**Task to complete**
In the entries that follow, the lines from the one with "None => None end" through the one with "let w := op_watcher s in" are the ones to write out, exactly and with both ends included. Nothing else should appear.

**The records**
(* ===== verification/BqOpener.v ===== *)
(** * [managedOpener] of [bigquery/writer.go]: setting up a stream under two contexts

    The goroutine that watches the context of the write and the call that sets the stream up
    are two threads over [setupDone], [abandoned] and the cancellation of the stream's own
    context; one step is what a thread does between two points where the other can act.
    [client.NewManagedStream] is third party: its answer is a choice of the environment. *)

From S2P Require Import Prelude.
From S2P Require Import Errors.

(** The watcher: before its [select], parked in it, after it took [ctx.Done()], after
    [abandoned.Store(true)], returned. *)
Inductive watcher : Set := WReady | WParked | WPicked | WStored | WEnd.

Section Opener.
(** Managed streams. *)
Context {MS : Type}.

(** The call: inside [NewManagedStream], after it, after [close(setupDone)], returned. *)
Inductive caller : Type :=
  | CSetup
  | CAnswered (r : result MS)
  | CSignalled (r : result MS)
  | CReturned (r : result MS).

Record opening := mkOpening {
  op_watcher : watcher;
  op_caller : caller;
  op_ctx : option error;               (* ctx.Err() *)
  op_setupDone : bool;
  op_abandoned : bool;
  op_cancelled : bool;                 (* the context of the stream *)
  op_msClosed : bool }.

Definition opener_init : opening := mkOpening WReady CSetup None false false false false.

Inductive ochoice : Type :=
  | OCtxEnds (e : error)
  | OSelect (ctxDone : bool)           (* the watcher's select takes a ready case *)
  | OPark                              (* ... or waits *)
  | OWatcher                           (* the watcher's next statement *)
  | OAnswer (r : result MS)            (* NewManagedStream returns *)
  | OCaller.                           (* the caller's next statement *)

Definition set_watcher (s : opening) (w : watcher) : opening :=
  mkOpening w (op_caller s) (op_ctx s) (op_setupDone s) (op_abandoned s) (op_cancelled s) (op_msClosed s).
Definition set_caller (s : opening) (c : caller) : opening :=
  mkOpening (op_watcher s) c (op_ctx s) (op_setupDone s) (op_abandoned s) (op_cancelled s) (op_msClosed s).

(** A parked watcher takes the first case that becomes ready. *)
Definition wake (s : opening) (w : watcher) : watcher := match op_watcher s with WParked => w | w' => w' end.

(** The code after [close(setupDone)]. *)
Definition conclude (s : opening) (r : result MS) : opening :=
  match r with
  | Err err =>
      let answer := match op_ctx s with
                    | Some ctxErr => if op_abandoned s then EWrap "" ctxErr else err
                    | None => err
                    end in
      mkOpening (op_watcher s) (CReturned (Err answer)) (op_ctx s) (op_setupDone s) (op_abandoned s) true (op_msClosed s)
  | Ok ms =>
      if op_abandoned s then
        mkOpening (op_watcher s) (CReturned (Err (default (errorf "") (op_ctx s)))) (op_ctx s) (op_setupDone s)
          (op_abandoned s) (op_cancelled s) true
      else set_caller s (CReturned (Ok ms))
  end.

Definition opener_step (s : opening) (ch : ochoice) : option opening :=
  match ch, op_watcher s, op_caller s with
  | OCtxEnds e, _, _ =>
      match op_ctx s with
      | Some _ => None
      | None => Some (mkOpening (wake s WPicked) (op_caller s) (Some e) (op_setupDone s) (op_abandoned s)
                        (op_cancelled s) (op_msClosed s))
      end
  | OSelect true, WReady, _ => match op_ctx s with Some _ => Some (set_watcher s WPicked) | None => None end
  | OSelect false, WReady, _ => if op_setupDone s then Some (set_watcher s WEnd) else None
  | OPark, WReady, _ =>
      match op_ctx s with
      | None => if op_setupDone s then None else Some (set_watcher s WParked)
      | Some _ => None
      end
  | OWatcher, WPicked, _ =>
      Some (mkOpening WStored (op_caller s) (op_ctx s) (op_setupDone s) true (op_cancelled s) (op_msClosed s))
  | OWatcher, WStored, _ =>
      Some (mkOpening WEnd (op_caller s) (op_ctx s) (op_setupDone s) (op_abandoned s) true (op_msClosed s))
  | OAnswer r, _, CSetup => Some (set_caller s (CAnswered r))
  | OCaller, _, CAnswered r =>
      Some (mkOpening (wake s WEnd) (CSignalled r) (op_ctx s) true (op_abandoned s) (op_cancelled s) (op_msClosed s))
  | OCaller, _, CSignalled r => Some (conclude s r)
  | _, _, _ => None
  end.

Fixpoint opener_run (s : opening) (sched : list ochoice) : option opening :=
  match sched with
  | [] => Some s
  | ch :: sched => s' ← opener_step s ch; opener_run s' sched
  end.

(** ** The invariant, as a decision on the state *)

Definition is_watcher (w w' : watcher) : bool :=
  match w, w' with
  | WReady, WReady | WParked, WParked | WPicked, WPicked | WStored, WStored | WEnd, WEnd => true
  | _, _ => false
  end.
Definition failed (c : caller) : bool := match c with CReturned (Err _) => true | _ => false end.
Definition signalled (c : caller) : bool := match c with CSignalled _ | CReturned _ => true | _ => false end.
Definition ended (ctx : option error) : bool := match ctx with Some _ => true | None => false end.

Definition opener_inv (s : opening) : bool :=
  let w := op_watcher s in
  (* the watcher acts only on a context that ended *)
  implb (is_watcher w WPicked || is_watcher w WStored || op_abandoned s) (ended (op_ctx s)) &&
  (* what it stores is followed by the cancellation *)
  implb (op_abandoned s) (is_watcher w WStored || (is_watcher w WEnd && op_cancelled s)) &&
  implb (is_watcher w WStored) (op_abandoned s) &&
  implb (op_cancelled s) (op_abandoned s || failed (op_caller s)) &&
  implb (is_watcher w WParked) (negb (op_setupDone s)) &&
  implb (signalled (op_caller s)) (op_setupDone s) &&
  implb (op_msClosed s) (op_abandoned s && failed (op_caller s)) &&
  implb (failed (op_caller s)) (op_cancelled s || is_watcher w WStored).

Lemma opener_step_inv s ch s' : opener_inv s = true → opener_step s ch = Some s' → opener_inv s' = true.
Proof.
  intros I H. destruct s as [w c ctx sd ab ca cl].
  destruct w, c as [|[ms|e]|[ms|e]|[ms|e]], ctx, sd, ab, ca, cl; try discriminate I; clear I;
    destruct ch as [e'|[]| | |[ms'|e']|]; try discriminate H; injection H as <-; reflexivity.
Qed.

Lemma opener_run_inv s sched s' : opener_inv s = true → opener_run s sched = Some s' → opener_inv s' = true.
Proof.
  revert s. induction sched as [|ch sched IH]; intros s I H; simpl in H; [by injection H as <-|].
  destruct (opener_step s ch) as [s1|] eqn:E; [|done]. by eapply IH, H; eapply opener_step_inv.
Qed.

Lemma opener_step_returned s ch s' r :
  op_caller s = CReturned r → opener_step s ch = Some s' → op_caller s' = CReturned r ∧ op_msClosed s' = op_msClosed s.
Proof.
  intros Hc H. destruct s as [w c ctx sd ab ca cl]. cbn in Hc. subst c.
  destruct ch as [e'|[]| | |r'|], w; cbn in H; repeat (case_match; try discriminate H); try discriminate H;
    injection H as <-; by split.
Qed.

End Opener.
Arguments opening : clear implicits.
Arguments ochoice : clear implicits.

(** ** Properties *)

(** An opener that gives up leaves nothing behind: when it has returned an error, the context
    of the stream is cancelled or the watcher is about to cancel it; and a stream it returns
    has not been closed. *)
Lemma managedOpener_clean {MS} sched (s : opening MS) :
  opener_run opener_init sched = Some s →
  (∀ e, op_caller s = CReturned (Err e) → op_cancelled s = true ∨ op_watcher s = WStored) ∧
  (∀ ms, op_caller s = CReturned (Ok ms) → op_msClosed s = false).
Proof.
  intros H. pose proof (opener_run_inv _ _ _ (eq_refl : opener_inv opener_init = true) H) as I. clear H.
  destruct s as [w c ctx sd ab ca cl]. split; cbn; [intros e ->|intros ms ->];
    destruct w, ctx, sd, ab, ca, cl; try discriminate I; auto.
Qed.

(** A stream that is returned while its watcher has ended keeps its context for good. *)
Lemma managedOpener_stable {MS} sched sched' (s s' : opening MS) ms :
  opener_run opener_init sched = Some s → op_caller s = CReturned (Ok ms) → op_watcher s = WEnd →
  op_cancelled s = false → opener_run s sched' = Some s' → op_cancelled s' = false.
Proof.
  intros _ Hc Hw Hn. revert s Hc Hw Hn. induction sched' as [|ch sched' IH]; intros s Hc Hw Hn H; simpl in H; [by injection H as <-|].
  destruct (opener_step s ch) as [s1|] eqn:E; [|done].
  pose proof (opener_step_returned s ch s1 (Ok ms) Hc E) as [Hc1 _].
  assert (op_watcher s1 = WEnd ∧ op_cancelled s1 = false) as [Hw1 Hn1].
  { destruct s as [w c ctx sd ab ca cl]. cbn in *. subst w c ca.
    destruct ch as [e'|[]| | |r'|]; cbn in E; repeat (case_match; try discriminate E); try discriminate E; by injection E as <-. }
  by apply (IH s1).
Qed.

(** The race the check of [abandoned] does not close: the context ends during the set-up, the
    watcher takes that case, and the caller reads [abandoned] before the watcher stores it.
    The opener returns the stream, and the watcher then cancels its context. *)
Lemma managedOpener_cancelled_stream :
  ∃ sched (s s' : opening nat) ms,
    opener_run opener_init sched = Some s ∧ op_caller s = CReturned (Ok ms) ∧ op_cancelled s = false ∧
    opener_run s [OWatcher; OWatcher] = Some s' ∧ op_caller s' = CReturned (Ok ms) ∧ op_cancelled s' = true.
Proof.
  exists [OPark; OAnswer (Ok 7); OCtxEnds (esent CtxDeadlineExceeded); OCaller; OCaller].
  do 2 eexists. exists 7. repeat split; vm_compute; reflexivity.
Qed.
...
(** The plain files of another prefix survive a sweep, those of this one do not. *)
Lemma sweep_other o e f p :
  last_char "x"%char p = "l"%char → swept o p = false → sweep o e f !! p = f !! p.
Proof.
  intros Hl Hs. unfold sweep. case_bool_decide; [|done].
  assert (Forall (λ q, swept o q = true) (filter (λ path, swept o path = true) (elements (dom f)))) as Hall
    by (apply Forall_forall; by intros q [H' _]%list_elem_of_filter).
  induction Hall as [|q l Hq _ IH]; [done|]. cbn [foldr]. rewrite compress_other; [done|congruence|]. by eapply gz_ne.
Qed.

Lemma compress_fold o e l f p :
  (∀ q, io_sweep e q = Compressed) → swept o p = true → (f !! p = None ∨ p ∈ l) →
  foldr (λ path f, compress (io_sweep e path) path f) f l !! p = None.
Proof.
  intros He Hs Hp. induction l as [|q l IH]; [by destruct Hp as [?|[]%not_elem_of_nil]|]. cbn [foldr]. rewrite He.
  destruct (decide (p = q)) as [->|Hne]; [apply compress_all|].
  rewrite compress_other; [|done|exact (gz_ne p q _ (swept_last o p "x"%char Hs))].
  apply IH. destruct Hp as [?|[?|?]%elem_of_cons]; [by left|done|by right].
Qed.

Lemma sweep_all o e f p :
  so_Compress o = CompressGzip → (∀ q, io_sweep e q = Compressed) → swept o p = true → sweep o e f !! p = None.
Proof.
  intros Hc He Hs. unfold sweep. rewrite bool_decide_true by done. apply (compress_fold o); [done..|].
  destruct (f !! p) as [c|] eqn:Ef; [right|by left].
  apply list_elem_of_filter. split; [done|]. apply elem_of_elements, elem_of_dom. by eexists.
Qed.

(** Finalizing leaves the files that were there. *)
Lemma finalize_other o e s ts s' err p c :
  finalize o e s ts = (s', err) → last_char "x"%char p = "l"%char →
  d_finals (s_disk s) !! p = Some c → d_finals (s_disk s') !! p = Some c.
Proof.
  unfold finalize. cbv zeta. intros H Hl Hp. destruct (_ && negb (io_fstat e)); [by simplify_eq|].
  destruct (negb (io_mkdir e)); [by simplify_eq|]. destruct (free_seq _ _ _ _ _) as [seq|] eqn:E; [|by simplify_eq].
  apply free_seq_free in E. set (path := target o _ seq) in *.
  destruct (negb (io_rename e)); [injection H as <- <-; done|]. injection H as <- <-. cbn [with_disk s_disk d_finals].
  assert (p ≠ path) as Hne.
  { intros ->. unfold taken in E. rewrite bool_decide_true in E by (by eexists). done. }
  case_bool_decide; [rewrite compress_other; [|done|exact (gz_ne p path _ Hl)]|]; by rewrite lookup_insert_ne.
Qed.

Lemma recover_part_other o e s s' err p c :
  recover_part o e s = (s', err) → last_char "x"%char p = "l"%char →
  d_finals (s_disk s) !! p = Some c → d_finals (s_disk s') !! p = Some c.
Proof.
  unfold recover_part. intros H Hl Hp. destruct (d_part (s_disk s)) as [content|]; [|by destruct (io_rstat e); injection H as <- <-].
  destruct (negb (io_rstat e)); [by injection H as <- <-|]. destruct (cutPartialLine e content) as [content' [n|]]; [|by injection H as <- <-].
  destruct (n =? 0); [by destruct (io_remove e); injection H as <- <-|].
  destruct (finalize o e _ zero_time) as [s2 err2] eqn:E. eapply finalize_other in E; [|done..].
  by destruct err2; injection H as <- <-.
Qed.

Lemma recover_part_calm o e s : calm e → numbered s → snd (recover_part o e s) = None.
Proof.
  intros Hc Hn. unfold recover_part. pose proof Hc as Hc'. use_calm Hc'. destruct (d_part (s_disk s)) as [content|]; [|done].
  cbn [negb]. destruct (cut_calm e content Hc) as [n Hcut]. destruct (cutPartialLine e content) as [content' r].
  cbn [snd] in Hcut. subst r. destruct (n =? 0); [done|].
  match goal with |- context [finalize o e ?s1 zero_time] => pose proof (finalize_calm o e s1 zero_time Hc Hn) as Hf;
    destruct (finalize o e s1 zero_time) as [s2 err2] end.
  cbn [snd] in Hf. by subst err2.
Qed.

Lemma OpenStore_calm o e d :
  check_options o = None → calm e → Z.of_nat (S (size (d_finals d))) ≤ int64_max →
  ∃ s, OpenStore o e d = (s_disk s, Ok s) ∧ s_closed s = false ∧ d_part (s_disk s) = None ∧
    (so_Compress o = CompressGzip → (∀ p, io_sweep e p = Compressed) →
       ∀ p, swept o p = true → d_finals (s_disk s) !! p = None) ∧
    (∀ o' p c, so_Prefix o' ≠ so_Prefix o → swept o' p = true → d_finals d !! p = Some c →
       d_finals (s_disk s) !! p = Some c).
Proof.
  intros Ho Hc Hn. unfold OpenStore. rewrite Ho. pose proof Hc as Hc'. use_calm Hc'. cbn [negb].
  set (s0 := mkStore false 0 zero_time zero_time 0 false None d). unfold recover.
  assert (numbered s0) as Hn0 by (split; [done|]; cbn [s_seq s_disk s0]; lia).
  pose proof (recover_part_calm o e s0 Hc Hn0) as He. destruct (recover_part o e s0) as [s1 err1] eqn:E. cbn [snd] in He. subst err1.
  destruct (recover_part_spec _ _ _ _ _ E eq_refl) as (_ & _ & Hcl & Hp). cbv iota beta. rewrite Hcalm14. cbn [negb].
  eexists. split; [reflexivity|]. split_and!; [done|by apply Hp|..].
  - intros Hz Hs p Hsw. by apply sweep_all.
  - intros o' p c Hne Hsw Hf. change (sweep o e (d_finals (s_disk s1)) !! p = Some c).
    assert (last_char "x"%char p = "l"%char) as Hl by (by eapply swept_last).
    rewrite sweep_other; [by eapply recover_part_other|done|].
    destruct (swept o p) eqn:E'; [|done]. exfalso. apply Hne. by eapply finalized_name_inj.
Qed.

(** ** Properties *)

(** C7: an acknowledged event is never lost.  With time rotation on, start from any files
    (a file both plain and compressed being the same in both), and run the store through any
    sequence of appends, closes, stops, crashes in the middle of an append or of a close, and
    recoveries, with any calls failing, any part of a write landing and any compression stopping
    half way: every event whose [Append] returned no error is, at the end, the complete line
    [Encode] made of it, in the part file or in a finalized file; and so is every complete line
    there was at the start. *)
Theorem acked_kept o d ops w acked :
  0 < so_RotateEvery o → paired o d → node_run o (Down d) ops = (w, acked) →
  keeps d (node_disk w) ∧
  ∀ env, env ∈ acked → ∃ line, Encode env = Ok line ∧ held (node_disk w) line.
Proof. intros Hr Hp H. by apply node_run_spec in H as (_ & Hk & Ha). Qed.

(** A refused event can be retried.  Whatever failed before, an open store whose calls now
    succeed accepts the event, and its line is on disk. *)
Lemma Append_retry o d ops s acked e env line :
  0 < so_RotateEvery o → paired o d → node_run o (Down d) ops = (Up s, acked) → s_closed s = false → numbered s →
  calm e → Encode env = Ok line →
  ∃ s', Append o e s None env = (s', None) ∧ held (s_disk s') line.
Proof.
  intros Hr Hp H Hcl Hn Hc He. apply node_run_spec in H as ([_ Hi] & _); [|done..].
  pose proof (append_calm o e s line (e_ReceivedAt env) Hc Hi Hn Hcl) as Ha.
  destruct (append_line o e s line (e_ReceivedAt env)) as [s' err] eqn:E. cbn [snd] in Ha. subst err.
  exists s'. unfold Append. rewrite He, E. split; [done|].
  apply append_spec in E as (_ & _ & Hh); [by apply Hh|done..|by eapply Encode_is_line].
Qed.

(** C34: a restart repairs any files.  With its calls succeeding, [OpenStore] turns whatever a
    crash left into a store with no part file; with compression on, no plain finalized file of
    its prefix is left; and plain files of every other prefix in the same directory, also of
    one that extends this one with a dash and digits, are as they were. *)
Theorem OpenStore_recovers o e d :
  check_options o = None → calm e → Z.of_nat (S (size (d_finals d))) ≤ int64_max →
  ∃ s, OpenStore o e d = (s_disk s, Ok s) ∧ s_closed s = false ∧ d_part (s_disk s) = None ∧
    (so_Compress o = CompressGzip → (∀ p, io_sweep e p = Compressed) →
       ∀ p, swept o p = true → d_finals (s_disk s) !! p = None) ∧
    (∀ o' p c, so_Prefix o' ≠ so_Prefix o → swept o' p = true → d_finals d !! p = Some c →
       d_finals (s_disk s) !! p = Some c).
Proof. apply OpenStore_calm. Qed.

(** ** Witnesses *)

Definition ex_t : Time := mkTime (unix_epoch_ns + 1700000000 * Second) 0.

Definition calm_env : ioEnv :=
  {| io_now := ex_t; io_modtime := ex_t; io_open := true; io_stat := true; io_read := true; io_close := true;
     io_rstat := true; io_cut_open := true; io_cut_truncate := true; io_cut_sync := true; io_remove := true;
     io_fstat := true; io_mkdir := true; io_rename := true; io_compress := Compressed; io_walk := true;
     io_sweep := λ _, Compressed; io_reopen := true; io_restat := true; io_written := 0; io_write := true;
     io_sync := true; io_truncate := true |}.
---
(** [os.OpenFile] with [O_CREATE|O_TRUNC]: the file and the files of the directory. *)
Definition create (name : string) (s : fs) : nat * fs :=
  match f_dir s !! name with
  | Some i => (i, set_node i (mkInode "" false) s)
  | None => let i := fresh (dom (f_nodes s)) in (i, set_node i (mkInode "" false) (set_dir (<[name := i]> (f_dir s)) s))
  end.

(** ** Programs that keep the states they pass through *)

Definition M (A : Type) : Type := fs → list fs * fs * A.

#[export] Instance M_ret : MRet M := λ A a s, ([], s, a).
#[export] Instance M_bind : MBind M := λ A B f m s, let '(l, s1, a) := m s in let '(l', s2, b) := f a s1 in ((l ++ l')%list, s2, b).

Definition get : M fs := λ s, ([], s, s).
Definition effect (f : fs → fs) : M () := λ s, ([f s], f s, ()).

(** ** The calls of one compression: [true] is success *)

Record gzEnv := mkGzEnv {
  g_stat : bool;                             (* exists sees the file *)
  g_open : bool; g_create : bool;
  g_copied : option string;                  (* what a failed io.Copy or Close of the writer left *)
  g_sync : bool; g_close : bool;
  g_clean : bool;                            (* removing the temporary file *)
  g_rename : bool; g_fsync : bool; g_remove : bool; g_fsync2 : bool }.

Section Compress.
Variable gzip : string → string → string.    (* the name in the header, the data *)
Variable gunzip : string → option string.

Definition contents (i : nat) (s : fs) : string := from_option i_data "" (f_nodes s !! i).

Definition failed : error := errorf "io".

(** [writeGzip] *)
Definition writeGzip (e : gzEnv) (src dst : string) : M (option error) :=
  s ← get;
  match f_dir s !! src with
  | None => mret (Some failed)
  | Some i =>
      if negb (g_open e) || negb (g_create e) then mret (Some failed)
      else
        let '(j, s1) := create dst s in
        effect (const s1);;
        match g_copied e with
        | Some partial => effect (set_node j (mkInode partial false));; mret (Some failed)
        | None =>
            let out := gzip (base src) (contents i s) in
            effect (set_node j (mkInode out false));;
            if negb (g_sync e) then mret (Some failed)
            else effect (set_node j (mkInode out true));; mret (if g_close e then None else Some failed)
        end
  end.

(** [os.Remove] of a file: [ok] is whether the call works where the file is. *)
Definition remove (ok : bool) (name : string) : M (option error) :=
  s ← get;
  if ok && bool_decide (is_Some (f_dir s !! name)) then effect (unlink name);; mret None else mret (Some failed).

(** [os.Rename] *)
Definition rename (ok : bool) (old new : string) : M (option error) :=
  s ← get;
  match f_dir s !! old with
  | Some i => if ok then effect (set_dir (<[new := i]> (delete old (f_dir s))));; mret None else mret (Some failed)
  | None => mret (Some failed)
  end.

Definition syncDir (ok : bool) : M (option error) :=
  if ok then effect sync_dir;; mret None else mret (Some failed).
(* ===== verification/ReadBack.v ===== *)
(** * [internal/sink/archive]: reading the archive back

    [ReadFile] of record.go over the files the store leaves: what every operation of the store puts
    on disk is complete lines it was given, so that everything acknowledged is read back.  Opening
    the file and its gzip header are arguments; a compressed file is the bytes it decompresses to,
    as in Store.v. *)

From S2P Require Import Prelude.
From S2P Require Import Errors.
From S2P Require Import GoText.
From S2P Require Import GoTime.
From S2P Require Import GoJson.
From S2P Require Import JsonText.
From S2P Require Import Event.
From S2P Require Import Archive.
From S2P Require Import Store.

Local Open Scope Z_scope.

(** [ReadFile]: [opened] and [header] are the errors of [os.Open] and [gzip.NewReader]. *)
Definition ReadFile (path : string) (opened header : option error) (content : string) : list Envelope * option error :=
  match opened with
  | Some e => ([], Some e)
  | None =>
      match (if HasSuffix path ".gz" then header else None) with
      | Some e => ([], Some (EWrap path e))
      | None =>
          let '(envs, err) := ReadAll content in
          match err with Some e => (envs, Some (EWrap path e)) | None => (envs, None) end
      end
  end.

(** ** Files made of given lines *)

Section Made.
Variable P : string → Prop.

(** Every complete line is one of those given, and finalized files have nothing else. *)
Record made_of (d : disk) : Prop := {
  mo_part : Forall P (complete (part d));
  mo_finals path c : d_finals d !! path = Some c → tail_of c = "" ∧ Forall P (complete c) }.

**Completed exercise**
  | OSelect true, WReady, _ => match op_ctx s with Some _ => Some (set_watcher s WPicked) | None => None end
  | OSelect false, WReady, _ => if op_setupDone s then Some (set_watcher s WEnd) else None
  | OPark, WReady, _ =>
      match op_ctx s with
      | None => if op_setupDone s then None else Some (set_watcher s WParked)
      | Some _ => None
      end
  | OWatcher, WPicked, _ =>
      Some (mkOpening WStored (op_caller s) (op_ctx s) (op_setupDone s) true (op_cancelled s) (op_msClosed s))
  | OWatcher, WStored, _ =>
      Some (mkOpening WEnd (op_caller s) (op_ctx s) (op_setupDone s) (op_abandoned s) true (op_msClosed s))
  | OAnswer r, _, CSetup => Some (set_caller s (CAnswered r))
  | OCaller, _, CAnswered r =>
      Some (mkOpening (wake s WEnd) (CSignalled r) (op_ctx s) true (op_abandoned s) (op_cancelled s) (op_msClosed s))
  | OCaller, _, CSignalled r => Some (conclude s r)
  | _, _, _ => None
  end.

Fixpoint opener_run (s : opening) (sched : list ochoice) : option opening :=
  match sched with
  | [] => Some s
  | ch :: sched => s' ← opener_step s ch; opener_run s' sched
  end.

(** ** The invariant, as a decision on the state *)

Definition is_watcher (w w' : watcher) : bool :=
  match w, w' with
  | WReady, WReady | WParked, WParked | WPicked, WPicked | WStored, WStored | WEnd, WEnd => true
  | _, _ => false
  end.
Definition failed (c : caller) : bool := match c with CReturned (Err _) => true | _ => false end.
Definition signalled (c : caller) : bool := match c with CSignalled _ | CReturned _ => true | _ => false end.
Definition ended (ctx : option error) : bool := match ctx with Some _ => true | None => false end.

Definition opener_inv (s : opening) : bool :=
  let w := op_watcher s in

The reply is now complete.